Комнатка в гостинице оказалась под стать городу и климату — маленькая, неказистая и сырая. Благо, что чистая. Скудная обстановка собрала панцирную кровать, тумбовый стол, гобеленовый стул с высокой спинкой и плательный шкафчик с зеркалом на дверце. Что-то дополнительное просто не влезло бы в эту конуру. Цена за проживание и порцион схожим аскетизмом не отличалась.
— Казна платит, Алексей Евгенич! — подбадривал Сироткин, но Трепетову на эту серость и сырость жаль было и казённых денег.
— Во Мценске, Максим Яковлич, на ту же сумму я арендовал особняк с прислугой, а как кормили!.. Простите, но эта местная Sauerkraut только под водку съедобна, а от Erbsenbrei нормального человека обычно пучит. Braten не угрызешь, это же натуральная подошва! Как по мне, так единственным утешением служит Bier und Wurst.
— Да вы гурман, голубчик! — заключил Сироткин и, насвистывая военный марш, удалился. Однако не прошло и минуты, как он снова возник у дверей комнаты Трепетова с карандашом и тетрадкой в руках.
— Я, понятное дело, — начал Сироткин, — по заграницам-то часто езжу, но вот незадача — то во Францию, то в Италию, то в Британию. Не то чтобы я совсем в языках слаб, но их много, а я, знаете ли, один. Вы бы, Алексей Евгенич, черкнули бы для меня в тетрадочке нашими буквами здешние названия этой самой квашни да гороха. Так вы их лихо выговаривали!
— Неужто вы это в ресторации заказывать собрались, Максим Яковлич? — удивился Трепетов.
— Боже упаси! — улыбнулся Сироткин. — Просто, вы же знаете, у нас в обществе по-французски принято что-нибудь эдакое сказануть, а тут такая, с позволения сказать, экзотика! А уж как эту экзотику применить, при каких обстоятельствах в разговор ввернуть, то не извольте беспокоиться.
Трепетов хмыкнул, принял из рук Сироткина тетрадь и карандаш, и записал, что тот просил.
— Что скажете, господа? — произнёс Трепетов, когда Сироткин, наконец, оставил его в покое.
— Оно, конечно, театр с вешалки начинается, но давайте хотя бы первого акта дождемся, — тут же отозвался кто-то из бестелесных компаньонов.
— Зря ты, Алексей Евгенич, этому прохвосту о Мценске рассказал, — следом сказал другой.
Трепетов не знал, кто из компаньонов Ум, а кто Разум, кто из них бывший «правый», а кто «левый». Оба они на одно лицо, одеты одинаково, голоса и интонации тоже одни. Они, аки полные и неотличимые близнецы. Поди тут разберись, кто есть кто. Впрочем, острой необходимости различать собеседников у Алексея не возникало. Общались они панибратски, и это устраивало все стороны.

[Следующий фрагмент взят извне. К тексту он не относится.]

(** The record that [create_service] builds, and that [put_service]
    leaves, for the id [sid], the clock reading [now] and a body [data]
    whose required fields are [ty], [nm] and [ad]. *)
Definition record_of (now sid : string) (data : pydict json) (ty nm ad : json)
  : pydict json :=
  [("id", JStr sid); ("type", ty); ("name", nm); ("address", ad);
   ("hours", get_or_empty "hours" data); ("phone", get_or_empty "phone" data);
   ("updatedAt", JStr now)].

(** The record that [patch_service] leaves. *)
Definition patched (now : string) (data rec : pydict json) : pydict json :=
  dict_set "updatedAt" (JStr now) (apply_patch data rec).

(** ** Character classes *)

(** Every character of [s] satisfies [p]. *)
Definition string_forall (p : ascii -> bool) (s : string) : bool :=
  List.forallb p (list_ascii_of_string s).

(** The digits and the letters [a] to [f]. *)
Definition is_lower_hex (c : ascii) : bool :=
  let n := code c in
  ((48 <=? n) && (n <=? 57)) || ((97 <=? n) && (n <=? 102)).

(** The characters of an identifier: those of [is_lower_hex] and the
    hyphen. *)
Definition is_id_char (c : ascii) : bool :=
  is_lower_hex c || (code c =? 45).

(** The printable ASCII characters, from the space to the tilde. *)
Definition is_printable (c : ascii) : bool :=
  let n := code c in (32 <=? n) && (n <=? 126).

(** ** A sample run *)

(** The body of the end-to-end scenario of the specification. *)
Definition sample_data : pydict json :=
  [("type", JStr "clinic"); ("name", JStr "Hope Clinic");
   ("address", JStr "1 Main St")].

Definition sample_now : string := "2024-01-01T00:00:00+00:00".

Definition sample_sid : string := uuid4 7.

Definition sample_record : pydict json :=
  [("id", JStr "00000000-0000-4000-8000-000000000007");
   ("type", JStr "clinic"); ("name", JStr "Hope Clinic");
   ("address", JStr "1 Main St"); ("hours", JStr ""); ("phone", JStr "");
   ("updatedAt", JStr "2024-01-01T00:00:00+00:00")].

(** The registry after one create on the empty registry. *)
Definition sample_state : state :=
  fst (run (Create 7 sample_now (λ _ _, true) sample_data) init_state).

(** Membership in a list given by its elements. *)
Ltac elem_list :=
  repeat first [apply list_elem_of_here | apply list_elem_of_further].

(** * Properties *)

(** ** Dictionaries *)

Section DictFacts.
Context {V : Type}.
Implicit Types (d : pydict V) (k : string) (v : V).

Lemma dict_get_set_eq k v d : dict_get k (dict_set k v d) = Some v.
Proof.
  induction d as [|[k' v'] d IH]; simpl.
  - by rewrite String.eqb_refl.
  - destruct (String.eqb_spec k' k) as [->|Hne]; simpl.
    + by rewrite String.eqb_refl.
    + by apply String.eqb_neq in Hne as ->.
Qed.

Lemma dict_get_set_ne k k' v d :
  k ≠ k' → dict_get k' (dict_set k v d) = dict_get k' d.
Proof.
  intros Hne. induction d as [|[k0 v0] d IH]; simpl.
  - by apply String.eqb_neq in Hne as ->.
  - destruct (String.eqb_spec k0 k) as [->|Hk]; simpl.
    + by apply String.eqb_neq in Hne as ->.
    + by rewrite IH.
Qed.

Lemma dict_get_set k k' v d :
  dict_get k' (dict_set k v d)
  = if String.eqb k k' then Some v else dict_get k' d.
Proof.
  destruct (String.eqb_spec k k') as [<-|Hne].
  - apply dict_get_set_eq.
  - by apply dict_get_set_ne.
Qed.

Lemma dict_get_None_keys k d : dict_get k d = None ↔ k ∉ dict_keys d.
Proof.
  induction d as [|[k' v'] d IH]; simpl.
  - split; [intros _; apply not_elem_of_nil | done].
  - rewrite not_elem_of_cons.
    destruct (String.eqb_spec k' k) as [->|Hne]; split; try done.
    + by intros [? _].
    + intros ?. split; [congruence | by apply IH].
    + intros [_ ?]. by apply IH.
Qed.

Lemma dict_get_Some_keys k v d : dict_get k d = Some v → k ∈ dict_keys d.
Proof.
  intros Hget. destruct (decide (k ∈ dict_keys d)) as [|Hn]; [done|].
  apply dict_get_None_keys in Hn. congruence.
Qed.

Lemma dict_mem_keys k d : dict_mem k d = true ↔ k ∈ dict_keys d.
Proof.
  unfold dict_mem. destruct (dict_get k d) eqn:E.
  - split; [intros _; by eapply dict_get_Some_keys | done].
  - split; [done | intros Hin]. by apply dict_get_None_keys in E.
Qed.

Lemma dict_keys_set_old k v d :
  k ∈ dict_keys d → dict_keys (dict_set k v d) = dict_keys d.
Proof.
  induction d as [|[k' v'] d IH]; simpl.
  - by intros ?%elem_of_nil.
  - intros Hin. destruct (String.eqb_spec k' k) as [->|Hne]; simpl; [done|].
    f_equal. apply IH. apply elem_of_cons in Hin as [->|]; done.
Qed.

Lemma dict_keys_set_new k v d :
  k ∉ dict_keys d → dict_keys (dict_set k v d) = (dict_keys d ++ [k])%list.
Proof.
  induction d as [|[k' v'] d IH]; simpl; [done|].
  rewrite not_elem_of_cons. intros [Hne Hnin].
  destruct (String.eqb_spec k' k) as [->|_]; simpl; [done|].
  f_equal. by apply IH.
Qed.
(* ===== verification/PyFloat.v ===== *)
(** * Python's [float] as IEEE 754 binary64

    The float operations [parse_aspect_ratio] performs (lines 150-158 of
    src/venice_image_gen.py): [float(str)], [int * float], [float / float],
    [float >= float] and [int(float)]. Values are [SpecFloat.spec_float]
    at precision 53 and maximal exponent 1024, the axiom-free IEEE 754
    model of the Standard Library; arithmetic rounds to nearest, ties to
    even, as CPython's C doubles do. What Python adds on top of IEEE is
    written out: division by a zero raises [ZeroDivisionError], [int] of a
    NaN raises [ValueError] and of an infinity [OverflowError], and
    [float(str)] accepts CPython's grammar (surrounding whitespace, one
    sign, [inf]/[infinity]/[nan] in any case, digits with single
    underscores between them, an optional fraction and exponent) and
    rounds the decimal value correctly. *)

From S2P Require Import Prelude.
From Stdlib Require Import ZArith String Ascii Lia.
From Stdlib Require Export Floats.SpecFloat.

Open Scope string_scope.
Open Scope py_scope.
Open Scope Z_scope.

Module F64.

Abbreviation float := spec_float.

Definition prec : Z := 53.
Definition emax : Z := 1024.

(** [float(n)] for a Python int [n]. *)
Definition of_int (n : Z) : float := binary_normalize prec emax n 0 false.

(** [x * y] on floats; Python's [n * y] for an int [n] converts [n]
    first ([float.__rmul__]). *)
Definition mul (x y : float) : float := SFmul prec emax x y.

Definition is_zero (x : float) : bool :=
  match x with S754_zero _ => true | _ => false end.

(** [x / y]: CPython's [float_div] tests [y == 0.0] before dividing. *)
Definition truediv (x y : float) : res float :=
  if is_zero y then Raise (ZeroDivisionError "float division by zero")
  else Ok (SFdiv prec emax x y).

(** [x >= y]: false as soon as one side is a NaN. *)
Definition ge (x y : float) : bool := SFleb y x.

(** [int(x)]: truncation toward zero. *)
Definition to_int (x : float) : res Z :=
  match x with
  | S754_zero _ => Ok 0
  | S754_infinity _ => Raise (OverflowError "cannot convert float infinity to integer")
  | S754_nan => Raise (ValueError "cannot convert float NaN to integer")
  | S754_finite s m e => Ok (cond_Zopp s (Z.shiftr (Zpos m) (- e)))
  end.

(** The value [(-1)^neg * m * 10^k] rounded to nearest-even, [m >= 0]:
    the result of CPython's correctly rounded [_Py_dg_strtod]. A
    negative power of ten is a correctly rounded quotient. *)
Definition of_decimal (neg : bool) (m k : Z) : float :=
  match m with
  | Zpos p =>
      if Z.leb 0 k then binary_normalize prec emax (cond_Zopp neg (Zpos p * 10 ^ k)) 0 neg
      else let '(mz, ez, lz) := SFdiv_core_binary prec emax (Zpos p) 0 (10 ^ (- k)) 0 in
           binary_round_aux prec emax neg mz ez lz
  | _ => S754_zero neg
  end.

End F64.

Abbreviation float := spec_float.

Module FloatParse.
Import F64.

Fixpoint lstrip (s : string) : string :=
  match s with
  | String c s' => if py_isspace c then lstrip s' else s
  | EmptyString => EmptyString
  end.

(** Leading and trailing whitespace are ignored by [float(str)]. *)
Definition strip (s : string) : string :=
  String.rev (lstrip (String.rev (lstrip s))).

Definition take_sign (s : string) : bool * string :=
  match s with
  | String "-" s' => (true, s')
  | String "+" s' => (false, s')
  | _ => (false, s)
  end.

(** The rest of a [digitpart] after its first digit: more digits, each
    possibly preceded by one underscore. Returns the digits read and
    the unread rest. *)
Fixpoint digits_more (s : string) : list Z * string :=
  match s with
  | String c s' =>
      if py_isdigit c then
        let '(ds, r) := digits_more s' in (digit_value c :: ds, r)
      else if ascii_dec c "_" then
        match s' with
        | String d s'' =>
            if py_isdigit d then
              let '(ds, r) := digits_more s'' in (digit_value d :: ds, r)
            else ([], s)
        | EmptyString => ([], s)
        end
      else ([], s)
  | EmptyString => ([], EmptyString)
  end.

(** [digitpart ::= digit (["_"] digit)*] *)
Definition digitpart (s : string) : option (list Z * string) :=
  match s with
  | String c s' =>
      if py_isdigit c then
        let '(ds, r) := digits_more s' in Some (digit_value c :: ds, r)
      else None
  | EmptyString => None
  end.

Definition digits_value (ds : list Z) : Z :=
  fold_left (fun acc d => acc * 10 + d) ds 0.

(** [exponent ::= ("e" | "E") [sign] digitpart], then the end. *)
Definition exponent (s : string) : option Z :=
  match s with
  | EmptyString => Some 0
  | String c s' =>
      if Ascii.eqb c "e" || Ascii.eqb c "E" then
        let '(neg, t) := take_sign s' in
        match digitpart t with
        | Some (ds, EmptyString) => Some (if neg then - digits_value ds else digits_value ds)
        | _ => None
        end
      else None
  end.

(** [floatnumber ::= ([digitpart] "." digitpart | digitpart ["."]) [exponent]]:
    the decimal mantissa and power of ten. *)
Definition finite_number (s : string) : option (Z * Z) :=
  let '(ip, r1) := match digitpart s with Some p => p | None => ([], s) end in
  let '(fd, r2) :=
    match r1 with
    | String "." r => match digitpart r with Some p => p | None => ([], r) end
    | _ => ([], r1)
    end in
  match ip, fd with
  | [], [] => None
  | _, _ =>
      match exponent r2 with
      | Some e => Some (digits_value (ip ++ fd), e - Z.of_nat (List.length fd))
      | None => None
      end
  end.

Definition special (s : string) : option (bool -> float) :=
  if String.eqb s "inf" || String.eqb s "infinity" then Some S754_infinity
  else if String.eqb s "nan" then Some (fun _ => S754_nan)
  else None.

(** [float(s)] for a string [s]; [None] is the [ValueError]
    "could not convert string to float". *)
Definition of_string (s : string) : option float :=
  let '(neg, u) := take_sign (strip s) in
  match special (py_lower u) with
  | Some f => Some (f neg)
  | None =>
      match finite_number u with
      | Some (m, k) => Some (of_decimal neg m k)
      | None => None
      end
  end.

Definition py_float (s : string) : res float :=
  match of_string s with
  | Some f => Ok f
  | None => Raise (ValueError "could not convert string to float")
  end.

End FloatParse.
(* ===== verification/PyRepr.v ===== *)
(** * Python's text conversions: [repr] and [str] of floats and strings, [format(x, '.2f')]

    The program turns values into text in its f-strings: the image id of
    a generation result in the default file name (line 119,
    [f"{image_id}.{format_ext}"]), the structured error body in
    [f"API Error: {error_data}"] (line 107), the model ids of
    [list_models] (line 67) and the generation time in
    [f"{total_time:.2f}"] (line 291). This file models CPython's
    conversions for the values involved:
    - [float_repr]: [float.__repr__], the shortest decimal string that
      reads back as the same double (David Gay's mode 0, nearest of the
      shortest, ties to an even last digit), written in fixed notation
      when the decimal point position is in [-3, 16] and in exponent
      notation otherwise (CPython's [format_float_short], type ['r']);
    - [fixed 2]: [format(x, '.2f')], the exact binary value rounded to two
      decimals, ties to even, with the sign of a negative zero kept;
    - [str_repr]: [str.__repr__] for strings whose characters are the
      code points 0-255 (a [string] of the model is a sequence of such
      code points).
    The search for the shortest digits tries 1 to 16 digits and falls
    back to the nearest 17-digit decimal, which always reads back. *)

From S2P Require Import Prelude.
From S2P Require Import PyFloat.
From Stdlib Require Import ZArith String Ascii Lia.

Open Scope string_scope.
Open Scope Z_scope.

Module Repr.
Import F64.

(** Structural equality of floats (not IEEE [==]: [-0.0] and [0.0]
    differ, a NaN equals itself). *)
Definition float_eqb (x y : float) : bool :=
  match x, y with
  | S754_zero a, S754_zero b => Bool.eqb a b
  | S754_infinity a, S754_infinity b => Bool.eqb a b
  | S754_nan, S754_nan => true
  | S754_finite a m e, S754_finite b m' e' => Bool.eqb a b && Pos.eqb m m' && Z.eqb e e'
  | _, _ => false
  end.

(** The magnitude [m * 2^e] of a finite float as a fraction [num/den]. *)
Definition frac (m : positive) (e : Z) : Z * Z :=
  if Z.leb 0 e then (Zpos m * 2 ^ e, 1) else (Zpos m, 2 ^ (- e)).

(** Number of decimal digits of a positive integer. *)
Definition ndigits (n : Z) : Z := Z.of_nat (String.length (pretty n)).

(** [floor (log10 (num/den))] for positive [num] and [den]. *)
Definition dec_exp (num den : Z) : Z :=
  if Z.leb den num then ndigits (num / den) - 1
  else - ndigits ((den + num - 1) / num - 1).

(** [num/den * 10^k] as a fraction. *)
Definition scale (num den k : Z) : Z * Z :=
  if Z.leb 0 k then (num * 10 ^ k, den) else (num, den * 10 ^ (- k)).

(** [a/b] rounded to the nearest integer, ties to even. *)
Definition round_half_even (a b : Z) : Z :=
  let d := a / b in
  let r := a mod b in
  if Z.ltb (2 * r) b then d
  else if Z.ltb b (2 * r) then d + 1
  else if Z.even d then d else d + 1.

(** The [n]-digit decimal [D * 10^(q+1-n)] that reads back as [x], if
    one exists: the floor or the ceiling of [|x| * 10^(n-1-q)], the
    nearer one when both read back, the even one on a tie. *)
Definition pick (neg : bool) (x : float) (num den q n : Z) : option Z :=
  let '(a, b) := scale num den (n - 1 - q) in
  let d := a / b in
  let ok D := float_eqb (of_decimal neg D (q + 1 - n)) x in
  match ok d, ok (d + 1) with
  | true, true => Some (round_half_even a b)
  | true, false => Some d
  | false, true => Some (d + 1)
  | false, false => None
  end.

(** The shortest digits, trying [n], [n+1], ... digits. *)
Fixpoint shortest (fuel : nat) (neg : bool) (x : float) (num den q n : Z) : Z * Z :=
  match fuel with
  | O => let '(a, b) := scale num den (n - 1 - q) in (round_half_even a b, n)
  | S f =>
      match pick neg x num den q n with
      | Some D => (D, n)
      | None => shortest f neg x num den q (n + 1)
      end
  end.

Fixpoint zeros (n : nat) : string :=
  match n with O => "" | S k => String "0" (zeros k) end.

(** Trailing zeros of the digit string removed. *)
Definition rstrip0 (s : string) : string :=
  String.rev ((fix go (t : string) : string :=
                 match t with String "0" t' => go t' | _ => t end) (String.rev s)).

(** [n] written with at least [w] digits. *)
Definition pad_left (w : nat) (s : string) : string :=
  zeros (w - String.length s) ++ s.

(** CPython's layout of digits [ds] with decimal point position
    [decpt] (the value is [0.ds * 10^decpt]), type ['r']. *)
Definition layout (ds : string) (decpt : Z) : string :=
  let nd := Z.of_nat (String.length ds) in
  if Z.leb decpt (-4) || Z.ltb 16 decpt then
    let mant := match ds with
                | String c rest => if String.eqb rest "" then String c "" else String c ("." ++ rest)
                | EmptyString => ds
                end in
    let ex := decpt - 1 in
    mant ++ "e" ++ (if Z.ltb ex 0 then "-" else "+") ++ pad_left 2 (pretty (Z.abs ex))
  else if Z.leb decpt 0 then "0." ++ zeros (Z.to_nat (- decpt)) ++ ds
  else if Z.leb nd decpt then ds ++ zeros (Z.to_nat (decpt - nd)) ++ ".0"
  else substring 0 (Z.to_nat decpt) ds ++ "." ++ substring (Z.to_nat decpt) (Z.to_nat (nd - decpt)) ds.

Definition sign_str (neg : bool) : string := if neg then "-" else "".

(** [repr(x)] for a float. *)
Definition float_repr (x : float) : string :=
  match x with
  | S754_zero s => sign_str s ++ "0.0"
  | S754_infinity s => sign_str s ++ "inf"
  | S754_nan => "nan"
  | S754_finite s m e =>
      let '(num, den) := frac m e in
      let q := dec_exp num den in
      let '(D, n) := shortest 16 s x num den q 1 in
      let ds := pretty D in
      let decpt := q + 1 + (ndigits D - n) in
      sign_str s ++ layout (rstrip0 ds) decpt
  end.

(** [format(x, '.<prec>f')]. *)
Definition fixed (prec : nat) (x : float) : string :=
  match x with
  | S754_zero s => sign_str s ++ "0." ++ zeros prec
  | S754_infinity s => sign_str s ++ "inf"
  | S754_nan => "nan"
  | S754_finite s m e =>
      let '(num, den) := frac m e in
      let '(a, b) := scale num den (Z.of_nat prec) in
      let N := round_half_even a b in
      sign_str s ++ pretty (N / 10 ^ Z.of_nat prec) ++ "."
        ++ pad_left prec (pretty (N mod 10 ^ Z.of_nat prec))
  end.

(** Two hexadecimal digits of a code point below 256, lowercase. *)
Definition hex_digit (n : nat) : ascii :=
  if Nat.ltb n 10 then ascii_of_nat (48 + n) else ascii_of_nat (87 + n).

Definition hex2 (n : nat) : string :=
  String (hex_digit (n / 16)) (String (hex_digit (n mod 16)) "").

(** [Py_UNICODE_ISPRINTABLE] on code points 0-255: not the controls
    0-31 and 127-159, not the no-break space 160 (category Zs) and
    not the soft hyphen 173 (category Cf). *)
Definition printable (c : ascii) : bool :=
  let n := nat_of_ascii c in
  negb (Nat.ltb n 32 || (Nat.leb 127 n && Nat.leb n 160) || Nat.eqb n 173).

(** One character inside the quotes [q] of [unicode_repr]. *)
Definition repr_char (q : ascii) (c : ascii) : string :=
  if Ascii.eqb c q || Ascii.eqb c "\" then String "\" (String c "")
  else if Nat.eqb (nat_of_ascii c) 9 then "\t"
  else if Nat.eqb (nat_of_ascii c) 10 then "\n"
  else if Nat.eqb (nat_of_ascii c) 13 then "\r"
  else if printable c then String c ""
  else "\x" ++ hex2 (nat_of_ascii c).

Fixpoint str_concat_map (f : ascii -> string) (s : string) : string :=
  match s with
  | EmptyString => ""
  | String c s' => f c ++ str_concat_map f s'
  end.

(** [repr(s)]: single quotes unless [s] contains a single quote and no
    double quote. *)
Definition dquote : ascii := ascii_of_nat 34.

Definition str_repr (s : string) : string :=
  let q := if str_contains "'" s && negb (str_contains dquote s) then dquote else "'"%char in
  String q (str_concat_map (repr_char q) s ++ String q "").

End Repr.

— Отчего же? — удивился Трепетов.
— Ты видел, как у него глаза загорелись? Зависть — это, братец мой, дело не всегда хорошее! А ведь позавидовал, шельма!
— Чему же тут завидовать?! — снова недоумевал Трепетов.
— Ты, Алексей Евгенич, в Мценск кем ездил? Ревизором! А этот хлыщ либо просителем, либо посредником по миру скитается. Разницу уловил? — вмешался в разговор другой компаньон.
— Мнда, — невесело причмокнул Трепетов. Разница, действительно, была очевидна: в Мценске пред ревизором стелились, угождали всячески лишь для того, чтобы тот актировал “правильно”. К слову сказать, поблажек не дождались. — Так что же, получается, зря мы эту заграницу устраивали? Отказались от лучшего в пользу вздорных фантазий?
— Нет, не зря! — сходу осадил “один из”. — Тебе, в общем и целом, что сейчас надобно?
— Ну, так с давешних разговоров ничего не поменялось. То же и надо.
— А опыта у тебя нет, — загнул один, а следом и второй палец компаньон: — известности в обществе тоже нет. Как же ты сможешь жениться, коли рядом с барышней робеешь да краснеешь, темы для беседы не находишь, а то и вовсе дара речи лишаешься?
— Так чем же ему Берлин поможет, ежели таким на свет народился? Не проще ли сваху для этого дела позвать? — усомнился “другой”.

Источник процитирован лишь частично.